* Problem *
Where the records below reach the line containing "- by apply frame_onReadyRead.", start transcribing, and end with the line containing "stays on its", exactly and with nothing else added.

* Supplied material *
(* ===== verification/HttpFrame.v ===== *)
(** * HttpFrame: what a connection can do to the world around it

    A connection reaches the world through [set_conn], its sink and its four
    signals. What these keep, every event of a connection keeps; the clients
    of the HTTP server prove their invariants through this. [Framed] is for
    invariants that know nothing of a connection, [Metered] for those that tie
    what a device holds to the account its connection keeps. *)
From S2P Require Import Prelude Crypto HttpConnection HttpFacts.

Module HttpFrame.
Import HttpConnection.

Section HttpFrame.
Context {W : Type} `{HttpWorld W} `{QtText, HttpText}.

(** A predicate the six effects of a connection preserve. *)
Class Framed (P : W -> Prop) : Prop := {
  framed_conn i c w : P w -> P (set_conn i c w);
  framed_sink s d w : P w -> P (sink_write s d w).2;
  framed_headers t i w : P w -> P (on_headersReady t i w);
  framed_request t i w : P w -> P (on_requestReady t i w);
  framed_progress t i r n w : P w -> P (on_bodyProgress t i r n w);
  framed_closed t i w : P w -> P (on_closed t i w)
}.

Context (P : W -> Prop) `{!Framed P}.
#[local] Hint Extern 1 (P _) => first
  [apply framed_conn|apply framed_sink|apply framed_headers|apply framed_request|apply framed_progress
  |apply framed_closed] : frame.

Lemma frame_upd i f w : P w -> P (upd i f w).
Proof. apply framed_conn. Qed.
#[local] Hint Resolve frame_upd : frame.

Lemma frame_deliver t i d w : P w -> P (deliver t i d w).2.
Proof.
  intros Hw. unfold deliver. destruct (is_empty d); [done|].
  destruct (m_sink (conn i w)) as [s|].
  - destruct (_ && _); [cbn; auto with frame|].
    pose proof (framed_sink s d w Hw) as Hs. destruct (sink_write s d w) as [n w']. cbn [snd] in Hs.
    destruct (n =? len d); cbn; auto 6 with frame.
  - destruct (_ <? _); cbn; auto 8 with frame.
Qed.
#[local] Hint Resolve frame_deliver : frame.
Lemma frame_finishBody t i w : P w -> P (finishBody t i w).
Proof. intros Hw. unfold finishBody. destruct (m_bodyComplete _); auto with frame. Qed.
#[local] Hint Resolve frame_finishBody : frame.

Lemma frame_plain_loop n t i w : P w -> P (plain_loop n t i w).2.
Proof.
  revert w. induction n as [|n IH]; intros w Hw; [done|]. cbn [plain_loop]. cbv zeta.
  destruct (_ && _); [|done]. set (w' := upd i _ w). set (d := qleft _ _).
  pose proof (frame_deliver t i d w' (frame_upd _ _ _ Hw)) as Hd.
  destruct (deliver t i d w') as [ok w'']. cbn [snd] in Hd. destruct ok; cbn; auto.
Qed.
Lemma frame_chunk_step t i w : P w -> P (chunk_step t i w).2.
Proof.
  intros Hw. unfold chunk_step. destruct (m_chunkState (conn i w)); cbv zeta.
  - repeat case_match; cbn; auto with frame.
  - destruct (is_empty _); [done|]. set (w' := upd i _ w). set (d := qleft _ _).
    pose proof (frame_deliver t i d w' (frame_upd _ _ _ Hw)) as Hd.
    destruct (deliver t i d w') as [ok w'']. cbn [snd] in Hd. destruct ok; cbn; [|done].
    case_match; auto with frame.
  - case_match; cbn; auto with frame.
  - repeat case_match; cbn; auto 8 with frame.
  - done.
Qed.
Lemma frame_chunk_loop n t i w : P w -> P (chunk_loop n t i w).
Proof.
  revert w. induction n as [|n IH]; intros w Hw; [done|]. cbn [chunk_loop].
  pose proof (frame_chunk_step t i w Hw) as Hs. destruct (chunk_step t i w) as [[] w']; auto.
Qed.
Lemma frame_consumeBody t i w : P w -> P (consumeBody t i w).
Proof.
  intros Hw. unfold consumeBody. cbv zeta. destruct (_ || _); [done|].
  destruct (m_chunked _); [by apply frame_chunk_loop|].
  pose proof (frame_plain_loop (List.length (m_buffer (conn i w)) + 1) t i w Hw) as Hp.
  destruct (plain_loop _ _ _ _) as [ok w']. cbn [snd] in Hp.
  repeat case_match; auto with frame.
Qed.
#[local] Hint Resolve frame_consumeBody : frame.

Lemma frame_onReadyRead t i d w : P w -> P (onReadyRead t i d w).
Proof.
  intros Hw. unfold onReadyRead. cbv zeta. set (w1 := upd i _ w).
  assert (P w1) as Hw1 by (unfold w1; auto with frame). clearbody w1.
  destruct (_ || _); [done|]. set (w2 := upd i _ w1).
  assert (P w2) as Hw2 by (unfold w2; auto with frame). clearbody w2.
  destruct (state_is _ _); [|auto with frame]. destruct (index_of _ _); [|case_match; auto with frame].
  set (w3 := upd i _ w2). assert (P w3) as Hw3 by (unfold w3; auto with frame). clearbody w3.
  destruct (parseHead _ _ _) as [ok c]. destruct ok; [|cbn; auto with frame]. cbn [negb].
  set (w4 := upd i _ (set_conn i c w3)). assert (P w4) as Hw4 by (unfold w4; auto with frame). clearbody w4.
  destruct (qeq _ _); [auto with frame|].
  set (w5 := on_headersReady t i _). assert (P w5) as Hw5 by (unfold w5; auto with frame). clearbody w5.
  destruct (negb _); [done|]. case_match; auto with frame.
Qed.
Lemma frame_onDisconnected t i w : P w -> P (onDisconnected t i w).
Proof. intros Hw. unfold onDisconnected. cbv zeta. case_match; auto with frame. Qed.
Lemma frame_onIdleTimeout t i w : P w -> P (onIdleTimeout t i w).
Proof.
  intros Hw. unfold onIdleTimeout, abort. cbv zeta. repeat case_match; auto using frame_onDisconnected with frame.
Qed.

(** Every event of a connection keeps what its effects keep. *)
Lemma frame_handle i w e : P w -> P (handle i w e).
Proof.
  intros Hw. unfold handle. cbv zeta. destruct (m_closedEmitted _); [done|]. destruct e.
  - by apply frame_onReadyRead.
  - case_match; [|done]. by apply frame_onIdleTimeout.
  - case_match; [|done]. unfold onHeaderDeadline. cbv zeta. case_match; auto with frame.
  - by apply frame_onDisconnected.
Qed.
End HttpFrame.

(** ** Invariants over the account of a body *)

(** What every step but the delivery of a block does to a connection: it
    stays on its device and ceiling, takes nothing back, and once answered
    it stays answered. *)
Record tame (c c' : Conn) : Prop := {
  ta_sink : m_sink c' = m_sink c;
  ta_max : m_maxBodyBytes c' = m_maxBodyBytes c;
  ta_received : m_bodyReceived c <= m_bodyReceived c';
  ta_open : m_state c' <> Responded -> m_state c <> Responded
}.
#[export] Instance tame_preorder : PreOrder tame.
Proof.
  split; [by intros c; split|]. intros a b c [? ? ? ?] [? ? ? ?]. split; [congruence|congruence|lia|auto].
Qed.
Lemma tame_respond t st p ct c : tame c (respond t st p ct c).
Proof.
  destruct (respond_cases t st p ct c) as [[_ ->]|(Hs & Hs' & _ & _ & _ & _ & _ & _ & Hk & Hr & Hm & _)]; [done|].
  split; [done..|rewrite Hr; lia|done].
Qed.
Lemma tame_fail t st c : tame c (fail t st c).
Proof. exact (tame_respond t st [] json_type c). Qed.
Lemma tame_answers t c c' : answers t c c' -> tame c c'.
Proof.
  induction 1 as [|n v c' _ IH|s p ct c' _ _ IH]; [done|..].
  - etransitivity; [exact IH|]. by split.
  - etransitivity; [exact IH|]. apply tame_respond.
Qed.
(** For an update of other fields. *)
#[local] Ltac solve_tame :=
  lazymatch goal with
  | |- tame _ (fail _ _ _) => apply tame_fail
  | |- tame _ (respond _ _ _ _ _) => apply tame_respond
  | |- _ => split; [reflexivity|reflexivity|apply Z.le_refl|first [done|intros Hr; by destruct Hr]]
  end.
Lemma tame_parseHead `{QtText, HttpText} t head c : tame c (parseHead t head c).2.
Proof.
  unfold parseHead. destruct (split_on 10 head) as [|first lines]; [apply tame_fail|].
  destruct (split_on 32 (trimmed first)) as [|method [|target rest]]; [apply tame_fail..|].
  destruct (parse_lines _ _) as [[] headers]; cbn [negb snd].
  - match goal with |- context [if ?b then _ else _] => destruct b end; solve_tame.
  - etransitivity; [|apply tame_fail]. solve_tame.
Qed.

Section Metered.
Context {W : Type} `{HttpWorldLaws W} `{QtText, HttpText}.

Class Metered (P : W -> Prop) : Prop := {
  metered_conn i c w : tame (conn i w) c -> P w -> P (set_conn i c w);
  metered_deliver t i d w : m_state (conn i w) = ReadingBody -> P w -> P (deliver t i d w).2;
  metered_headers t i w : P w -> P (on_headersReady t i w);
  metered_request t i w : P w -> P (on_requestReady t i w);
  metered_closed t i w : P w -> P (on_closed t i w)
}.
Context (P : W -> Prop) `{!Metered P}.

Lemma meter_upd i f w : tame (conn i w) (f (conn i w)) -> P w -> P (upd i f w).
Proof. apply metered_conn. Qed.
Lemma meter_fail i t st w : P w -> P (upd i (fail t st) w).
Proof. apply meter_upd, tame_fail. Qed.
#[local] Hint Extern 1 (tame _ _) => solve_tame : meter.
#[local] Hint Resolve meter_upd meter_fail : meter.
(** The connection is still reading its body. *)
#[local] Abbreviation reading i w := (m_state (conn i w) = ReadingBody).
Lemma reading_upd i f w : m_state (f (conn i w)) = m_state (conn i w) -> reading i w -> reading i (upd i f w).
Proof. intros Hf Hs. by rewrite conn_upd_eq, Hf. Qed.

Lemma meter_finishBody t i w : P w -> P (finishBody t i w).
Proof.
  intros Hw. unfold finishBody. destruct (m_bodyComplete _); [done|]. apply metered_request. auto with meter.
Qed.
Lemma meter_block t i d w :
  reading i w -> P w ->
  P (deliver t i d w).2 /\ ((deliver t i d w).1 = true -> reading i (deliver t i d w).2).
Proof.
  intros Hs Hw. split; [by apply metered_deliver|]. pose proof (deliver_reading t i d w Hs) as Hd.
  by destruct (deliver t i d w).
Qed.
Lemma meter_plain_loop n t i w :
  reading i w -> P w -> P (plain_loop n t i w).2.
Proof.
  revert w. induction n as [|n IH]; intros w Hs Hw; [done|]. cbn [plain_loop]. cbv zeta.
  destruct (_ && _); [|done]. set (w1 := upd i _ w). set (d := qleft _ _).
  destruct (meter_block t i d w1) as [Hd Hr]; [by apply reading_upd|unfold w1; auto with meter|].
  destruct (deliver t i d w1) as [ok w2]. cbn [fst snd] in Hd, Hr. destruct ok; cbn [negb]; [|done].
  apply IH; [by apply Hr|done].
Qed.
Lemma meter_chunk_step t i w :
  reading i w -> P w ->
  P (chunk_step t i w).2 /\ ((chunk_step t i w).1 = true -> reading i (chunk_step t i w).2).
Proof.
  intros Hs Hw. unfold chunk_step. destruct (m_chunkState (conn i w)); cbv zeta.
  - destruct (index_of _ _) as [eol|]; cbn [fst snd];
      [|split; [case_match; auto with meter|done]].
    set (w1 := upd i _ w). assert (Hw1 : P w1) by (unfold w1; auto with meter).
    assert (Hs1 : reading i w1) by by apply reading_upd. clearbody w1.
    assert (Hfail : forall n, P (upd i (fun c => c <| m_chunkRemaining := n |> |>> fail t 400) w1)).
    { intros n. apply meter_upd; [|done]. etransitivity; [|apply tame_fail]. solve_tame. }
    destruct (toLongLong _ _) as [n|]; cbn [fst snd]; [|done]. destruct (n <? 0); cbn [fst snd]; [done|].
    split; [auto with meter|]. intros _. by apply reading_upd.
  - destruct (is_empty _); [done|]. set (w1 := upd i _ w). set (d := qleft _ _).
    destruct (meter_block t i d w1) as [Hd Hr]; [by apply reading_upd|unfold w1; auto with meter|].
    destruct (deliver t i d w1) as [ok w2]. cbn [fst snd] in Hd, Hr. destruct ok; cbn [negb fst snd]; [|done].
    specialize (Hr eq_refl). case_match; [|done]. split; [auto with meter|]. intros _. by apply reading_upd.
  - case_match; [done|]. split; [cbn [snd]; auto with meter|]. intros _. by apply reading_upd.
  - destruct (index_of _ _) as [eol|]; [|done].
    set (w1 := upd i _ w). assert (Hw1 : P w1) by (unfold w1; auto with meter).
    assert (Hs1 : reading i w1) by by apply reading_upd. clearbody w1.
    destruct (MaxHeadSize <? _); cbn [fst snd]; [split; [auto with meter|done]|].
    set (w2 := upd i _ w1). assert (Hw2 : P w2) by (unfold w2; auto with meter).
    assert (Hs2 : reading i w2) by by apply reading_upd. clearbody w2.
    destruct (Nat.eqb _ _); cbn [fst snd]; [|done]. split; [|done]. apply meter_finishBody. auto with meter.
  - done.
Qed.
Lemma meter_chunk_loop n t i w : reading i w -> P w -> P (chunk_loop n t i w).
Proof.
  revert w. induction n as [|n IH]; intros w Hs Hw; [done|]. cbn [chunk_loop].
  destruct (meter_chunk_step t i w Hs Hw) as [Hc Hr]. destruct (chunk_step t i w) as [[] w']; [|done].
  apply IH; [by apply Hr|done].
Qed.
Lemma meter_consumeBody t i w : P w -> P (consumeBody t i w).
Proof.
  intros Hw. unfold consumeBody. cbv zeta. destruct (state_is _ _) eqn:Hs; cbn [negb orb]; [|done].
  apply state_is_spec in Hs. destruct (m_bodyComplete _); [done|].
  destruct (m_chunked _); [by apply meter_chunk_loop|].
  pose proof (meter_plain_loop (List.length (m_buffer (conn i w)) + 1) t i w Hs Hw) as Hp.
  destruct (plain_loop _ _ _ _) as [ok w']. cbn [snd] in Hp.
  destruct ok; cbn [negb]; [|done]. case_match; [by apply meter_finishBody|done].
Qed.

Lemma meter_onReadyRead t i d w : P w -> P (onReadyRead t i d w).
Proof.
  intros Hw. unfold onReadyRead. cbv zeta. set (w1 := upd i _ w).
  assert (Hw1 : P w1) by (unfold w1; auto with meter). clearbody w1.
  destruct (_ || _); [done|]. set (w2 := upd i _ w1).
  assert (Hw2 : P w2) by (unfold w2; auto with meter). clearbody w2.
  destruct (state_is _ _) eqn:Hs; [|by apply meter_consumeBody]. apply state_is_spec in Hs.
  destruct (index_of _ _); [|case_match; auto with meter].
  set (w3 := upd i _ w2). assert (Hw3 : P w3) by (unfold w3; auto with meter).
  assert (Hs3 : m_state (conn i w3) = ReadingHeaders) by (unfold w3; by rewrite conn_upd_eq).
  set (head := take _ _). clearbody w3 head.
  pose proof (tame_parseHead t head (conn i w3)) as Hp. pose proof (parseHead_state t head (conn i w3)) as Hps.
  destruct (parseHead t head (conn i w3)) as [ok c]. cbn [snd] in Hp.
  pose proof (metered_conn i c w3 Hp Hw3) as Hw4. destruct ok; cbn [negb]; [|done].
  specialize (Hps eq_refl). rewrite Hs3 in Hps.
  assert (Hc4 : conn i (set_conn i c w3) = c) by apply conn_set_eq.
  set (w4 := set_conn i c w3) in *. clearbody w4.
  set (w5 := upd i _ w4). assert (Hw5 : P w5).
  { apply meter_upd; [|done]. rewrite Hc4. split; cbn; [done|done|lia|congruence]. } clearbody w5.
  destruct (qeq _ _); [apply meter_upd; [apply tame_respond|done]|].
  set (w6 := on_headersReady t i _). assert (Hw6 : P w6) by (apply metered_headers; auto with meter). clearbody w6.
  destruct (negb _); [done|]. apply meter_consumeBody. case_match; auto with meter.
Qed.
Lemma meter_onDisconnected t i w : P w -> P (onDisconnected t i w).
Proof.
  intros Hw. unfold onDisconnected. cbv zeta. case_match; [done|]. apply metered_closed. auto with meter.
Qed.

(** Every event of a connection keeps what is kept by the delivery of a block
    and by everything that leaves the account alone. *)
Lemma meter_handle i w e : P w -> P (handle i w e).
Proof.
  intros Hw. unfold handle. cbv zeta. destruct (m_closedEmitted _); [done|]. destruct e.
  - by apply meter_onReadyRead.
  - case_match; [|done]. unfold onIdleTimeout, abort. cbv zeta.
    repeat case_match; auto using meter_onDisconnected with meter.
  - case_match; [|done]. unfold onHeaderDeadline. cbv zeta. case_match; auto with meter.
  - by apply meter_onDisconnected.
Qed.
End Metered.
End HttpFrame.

* Exercise result *
  - by apply frame_onReadyRead.
  - case_match; [|done]. by apply frame_onIdleTimeout.
  - case_match; [|done]. unfold onHeaderDeadline. cbv zeta. case_match; auto with frame.
  - by apply frame_onDisconnected.
Qed.
End HttpFrame.

(** ** Invariants over the account of a body *)

(** What every step but the delivery of a block does to a connection: it
    stays on its device and ceiling, takes nothing back, and once answered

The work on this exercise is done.